** Your goal **
Reproduce this listing from its first line through the line with "n <= i < n + Z.of_nat k ->", inclusive, leaving out all that follows.

** Supplied records **

Lemma sort_sorted (l : list DMatch) :
  StronglySorted by_distance (sort_by_distance l).
Proof.
  induction l as [| m l IH]; cbn.
  - constructor.
  - apply insert_sorted. exact IH.
Qed.

Lemma sorted_app_inv (l1 l2 : list DMatch) :
  StronglySorted by_distance (l1 ++ l2) ->
  StronglySorted by_distance l1
  /\ forall x y, In x l1 -> In y l2 -> distance x <= distance y.
Proof.
  induction l1 as [| a l1 IH]; cbn; intros H.
  - split; [constructor | intros x y []].
  - inversion H as [| ? ? Hs Hall]; subst.
    destruct (IH Hs) as [Hs1 Hcross].
    apply Forall_app in Hall. destruct Hall as [Ha1 Ha2].
    split; [constructor; assumption |].
    intros x y [<- | Hx] Hy.
    + rewrite Forall_forall in Ha2. apply Ha2. exact Hy.
    + apply Hcross; assumption.
Qed.

Lemma top90_length_pointwise :
  forall (k : nat) (n i : Z),
    top90_length_ok_upto k n = true ->
    n <= i < n + Z.of_nat k ->
    top90_length i = Ok ((9 * i) / 10).
Proof.
  induction k as [| k IH]; intros n i Hok Hi; [lia |].
  cbn [top90_length_ok_upto] in Hok.
  destruct (top90_length n) as [r | e] eqn:Hn; [| discriminate].
  apply andb_prop in Hok. destruct Hok as [Hr Hrest].
  destruct (Z.eq_dec i n) as [-> | Hne].
  - apply Z.eqb_eq in Hr. rewrite Hn, Hr. reflexivity.
  - apply (IH (n + 1)); [exact Hrest | lia].
Qed.

(** [int(n * 0.9)] evaluated in binary64 for every length the matcher can
    return. *)
Lemma top90_length_checked :
  top90_length_ok_upto (Z.to_nat (orb_nfeatures + 1)) 0 = true.
Proof. vm_compute. reflexivity. Qed.

Lemma top90_length_floor (n : Z) :
  0 <= n <= orb_nfeatures -> top90_length n = Ok ((9 * n) / 10).
Proof.
  intros Hn. unfold orb_nfeatures in Hn.
  apply (top90_length_pointwise (Z.to_nat (orb_nfeatures + 1)) 0);
    [apply top90_length_checked | unfold orb_nfeatures; lia].
Qed.

End MatcherFacts.

(** C7. Truncation policy: for a raw correspondence list of size N (at most
    the 5000 features ORB is created with), the slice keeps exactly
    floor(0.9 N) matches, sorted ascending by distance; what it discards are
    the other ceil(0.1 N) matches, none of which has a smaller distance than a
    kept one; this holds for every N, however small. *)
Theorem C7_truncation_policy (matches : list Matcher.DMatch) :
  Z.of_nat (List.length matches) <= Matcher.orb_nfeatures ->
  exists kept dropped,
    Matcher.top90 matches = Ok kept
    /\ Matcher.discarded matches = Ok dropped
    /\ Z.of_nat (List.length kept) = (9 * Z.of_nat (List.length matches)) / 10
    /\ Z.of_nat (List.length dropped) = (Z.of_nat (List.length matches) + 9) / 10
    /\ StronglySorted Matcher.by_distance kept
    /\ Permutation matches (kept ++ dropped)
    /\ (forall x y, In x kept -> In y dropped ->
                    Matcher.distance x <= Matcher.distance y).
Proof.
  intros HN.
  assert (0 <= Z.of_nat (List.length matches)) as HN0 by lia.
  set (N := Z.of_nat (List.length matches)) in *.
  set (sorted := Matcher.sort_by_distance matches).
  assert (List.length sorted = List.length matches) as Hlen
      by apply MatcherFacts.sort_length.
  assert (Matcher.top90_length (Z.of_nat (List.length sorted)) = Ok ((9 * N) / 10))
    as Hk by (rewrite Hlen; apply MatcherFacts.top90_length_floor; lia).
  assert (0 <= (9 * N) / 10 <= N) as Hrange
      by (Z.div_mod_to_equations; lia).
  assert (py_prefix sorted ((9 * N) / 10) = firstn (Z.to_nat ((9 * N) / 10)) sorted)
    as Hprefix.
  { unfold py_prefix.
    replace ((9 * N) / 10 <? 0) with false by (symmetry; apply Z.ltb_ge; lia).
    reflexivity. }
  assert (List.length (firstn (Z.to_nat ((9 * N) / 10)) sorted)
          = Z.to_nat ((9 * N) / 10)) as Hkl
      by (apply firstn_length_le; lia).
  exists (firstn (Z.to_nat ((9 * N) / 10)) sorted),
         (skipn (Z.to_nat ((9 * N) / 10)) sorted).
  pose proof (MatcherFacts.sort_sorted matches) as Hsorted.
  fold sorted in Hsorted.
  rewrite <- (firstn_skipn (Z.to_nat ((9 * N) / 10)) sorted) in Hsorted.
  apply MatcherFacts.sorted_app_inv in Hsorted.
  destruct Hsorted as [Hs Hcross].
  repeat split.
  - unfold Matcher.top90. fold sorted. rewrite Hk. cbn [bind].
    rewrite Hprefix. reflexivity.
  - unfold Matcher.discarded. fold sorted. rewrite Hk. cbn [bind].
    rewrite Hprefix, Hkl. reflexivity.
  - rewrite Hkl. lia.
  - rewrite length_skipn, Hlen. fold N. Z.div_mod_to_equations. lia.
  - exact Hs.
  - rewrite firstn_skipn. apply MatcherFacts.sort_perm.
  - exact Hcross.
Qed.

Lemma C7_truncation_policy_witness :
  exists kept dropped,
    Matcher.top90 [Matcher.mkDMatch 0 0 7] = Ok kept
    /\ Matcher.discarded [Matcher.mkDMatch 0 0 7] = Ok dropped
    /\ Z.of_nat (List.length kept) = 0
    /\ Z.of_nat (List.length dropped) = 1.
Proof.
  destruct (C7_truncation_policy [Matcher.mkDMatch 0 0 7])
    as (kept & dropped & Hk & Hd & Hlk & Hld & _).
  - vm_compute. discriminate.
  - exists kept, dropped. repeat split; assumption.
Defined.

(** ** The search over the grid *)

Section SearchFacts.

Variable Image : Type.
Variable F : Z -> Z -> string -> string -> string -> res (AlignResult Image).
Variable W : string -> Image -> option PyExc.

(** The initial scale factor -1 is outside every interval the checks of
    lines 132-139 accept. *)
Lemma Prim2SF_zero : Prim2SF 0%float = S754_zero false.
Proof. vm_compute. reflexivity. Qed.

Lemma Prim2SF_minus_one :
  Prim2SF (-1)%float = S754_finite true 4503599627370496 (-52).
Proof. vm_compute. reflexivity. Qed.

Lemma default_scaleFactor_rejected (cfg : Config) :
  boundariesAccepted cfg = true -> inBounds cfg (-1)%float = false.
Proof.
  unfold boundariesAccepted, inBounds. intros H.
  apply andb_prop in H. destruct H as [Hlow _].
  apply negb_true_iff in Hlow.
  apply andb_false_intro1.
  revert Hlow.
  rewrite ltb_spec, leb_spec, Prim2SF_minus_one, Prim2SF_zero.
  unfold SFltb, SFleb, SFcompare.
  destruct (Prim2SF (fst (scaleFactorBoundaries cfg))) as [s | s | | s m e];
    try destruct s; intros Hlow; try reflexivity; discriminate Hlow.
Qed.

(** The inner loop over one row is the first-fit traversal of that row. *)
Lemma for_j_firstFit (cfg : Config) (f : string) (i : Z) :
  forall (jrange : list Z) (st : MainState Image),
    inBounds cfg (scaleFactor st) = false ->
    for_j F cfg f i jrange st = firstFit F cfg (grid cfg f [i] jrange) st.
Proof.
  induction jrange as [| j jrange IH]; intros st Hout.
  - reflexivity.
  - cbn [grid flat_map map app] in *. rewrite app_nil_r in *.
    cbn [for_j firstFit]. rewrite Hout. cbn [negb].
    unfold attempt. cbn [fst snd].
    destruct (F _ _ _ _ _) as [r | e]; [| reflexivity].
    destruct (inBounds cfg (scaleFactor (assign_result r _))) eqn:Hin.
    + reflexivity.
    + apply IH. exact Hin.
Qed.

(** A traversal that ends normally ends either at an accepted scale factor or
    with the last scale factor still rejected; splitting the cell list shows
    where it goes on. *)
Lemma firstFit_app (cfg : Config) :
  forall (l1 l2 : list (Z * Z * string)) (st : MainState Image),
    inBounds cfg (scaleFactor st) = false ->
    firstFit F cfg (l1 ++ l2) st =
    match firstFit F cfg l1 st with
    | Raised e st' => Raised e st'
    | Done st' =>
        if inBounds cfg (scaleFactor st') then Done st'
        else firstFit F cfg l2 st'
    end.
Proof.
  induction l1 as [| c l1 IH]; intros l2 st Hout.
  - cbn [app firstFit]. rewrite Hout. reflexivity.
  - cbn [app firstFit].
    destruct (attempt F cfg c) as [r | e]; [| reflexivity].
    destruct (inBounds cfg (scaleFactor (assign_result r _))) eqn:Hin.
    + cbn [log_write scaleFactor] in *. rewrite Hin. reflexivity.
    + apply IH. exact Hin.
Qed.

Lemma grid_cons (cfg : Config) (f : string) (i : Z) (irange jrange : list Z) :
  grid cfg f (i :: irange) jrange = grid cfg f [i] jrange ++ grid cfg f irange jrange.
Proof. unfold grid. cbn [flat_map]. rewrite app_nil_r. reflexivity. Qed.

(** The two nested loops with their [break]s are the first-fit traversal of
    the grid in row order. *)
Lemma for_i_firstFit (cfg : Config) (f : string) (jrange : list Z) :
  forall (irange : list Z) (st : MainState Image),
    inBounds cfg (scaleFactor st) = false ->
    for_i F cfg f irange jrange st = firstFit F cfg (grid cfg f irange jrange) st.
Proof.
  induction irange as [| i irange IH]; intros st Hout.
  - reflexivity.
  - rewrite grid_cons, firstFit_app by exact Hout.
    cbn [for_i]. rewrite for_j_firstFit by exact Hout.
    destruct (firstFit F cfg (grid cfg f [i] jrange) st) as [st' | e st'];
      [| reflexivity].
    destruct (inBounds cfg (scaleFactor st')) eqn:Hin; [reflexivity |].
    apply IH. exact Hin.
Qed.

Lemma afterAttempts_app (cfg : Config) (l1 l2 : list (Z * Z * string))
    (st : MainState Image) :
  afterAttempts F cfg (l1 ++ l2) st = afterAttempts F cfg l2 (afterAttempts F cfg l1 st).
Proof. unfold afterAttempts. apply fold_left_app. Qed.

(** Rejected attempts leave everything but the search variables and the list
    of attempts as it was. *)
Lemma afterAttempts_frame (cfg : Config) :
  forall (cells : list (Z * Z * string)) (st : MainState Image),
    let st' := afterAttempts F cfg cells st in
    outputDirectory st' = outputDirectory st
    /\ fileNumber st' = fileNumber st
    /\ logFile st' = logFile st
    /\ written st' = written st
    /\ progressBar st' = progressBar st
    /\ attempts st' = attempts st ++ cells.
Proof.
  induction cells as [| c cells IH]; intros st; cbn zeta.
  - cbn. rewrite app_nil_r. repeat split.
  - unfold afterAttempts in *. cbn [fold_left].
    specialize (IH (afterAttempt F cfg st c)). cbn zeta in IH.
    destruct IH as (H1 & H2 & H3 & H4 & H5 & H6).
    rewrite H1, H2, H3, H4, H5, H6.
    unfold afterAttempt.
    destruct (attempt F cfg c); cbn; rewrite <- app_assoc; repeat split.
Qed.

Lemma afterAttempts_rejected (cfg : Config) :
  forall (cells : list (Z * Z * string)) (st : MainState Image),
    Forall (rejected F cfg) cells ->
    inBounds cfg (scaleFactor st) = false ->
    inBounds cfg (scaleFactor (afterAttempts F cfg cells st)) = false.
Proof.
  induction cells as [| c cells IH]; intros st Hrej Hout.
  - exact Hout.
  - inversion Hrej as [| ? ? (r & Hr & Hrb) Hrest]; subst.
    unfold afterAttempts in *. cbn [fold_left].
    apply IH; [exact Hrest |].
    unfold afterAttempt. rewrite Hr. exact Hrb.
Qed.

(** Over a rejected prefix the traversal just moves on. *)
Lemma firstFit_rejected_prefix (cfg : Config) :
  forall (pre rest : list (Z * Z * string)) (st : MainState Image),
    Forall (rejected F cfg) pre ->
    firstFit F cfg (pre ++ rest) st = firstFit F cfg rest (afterAttempts F cfg pre st).
Proof.
  induction pre as [| c pre IH]; intros rest st Hrej.
  - reflexivity.
  - inversion Hrej as [| ? ? (r & Hr & Hrb) Hrest]; subst.
    cbn [app firstFit]. rewrite Hr.
    cbn [assign_result scaleFactor]. rewrite Hrb.
    rewrite IH by exact Hrest.
    assert (afterAttempt F cfg st c = assign_result r (record_attempt c st)) as Hc
        by (unfold afterAttempt; rewrite Hr; reflexivity).
    unfold afterAttempts. cbn [fold_left]. rewrite Hc. reflexivity.
Qed.

End SearchFacts.

(** ** The log is only appended to *)

Section LogFacts.

Variable Image : Type.
Variable F : Z -> Z -> string -> string -> string -> res (AlignResult Image).
Variable W : string -> Image -> option PyExc.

** Output below **
Lemma sort_sorted (l : list DMatch) :
  StronglySorted by_distance (sort_by_distance l).
Proof.
  induction l as [| m l IH]; cbn.
  - constructor.
  - apply insert_sorted. exact IH.
Qed.

Lemma sorted_app_inv (l1 l2 : list DMatch) :
  StronglySorted by_distance (l1 ++ l2) ->
  StronglySorted by_distance l1
  /\ forall x y, In x l1 -> In y l2 -> distance x <= distance y.
Proof.
  induction l1 as [| a l1 IH]; cbn; intros H.
  - split; [constructor | intros x y []].
  - inversion H as [| ? ? Hs Hall]; subst.
    destruct (IH Hs) as [Hs1 Hcross].
    apply Forall_app in Hall. destruct Hall as [Ha1 Ha2].
    split; [constructor; assumption |].
    intros x y [<- | Hx] Hy.
    + rewrite Forall_forall in Ha2. apply Ha2. exact Hy.
    + apply Hcross; assumption.
Qed.

Lemma top90_length_pointwise :
  forall (k : nat) (n i : Z),
    top90_length_ok_upto k n = true ->
    n <= i < n + Z.of_nat k ->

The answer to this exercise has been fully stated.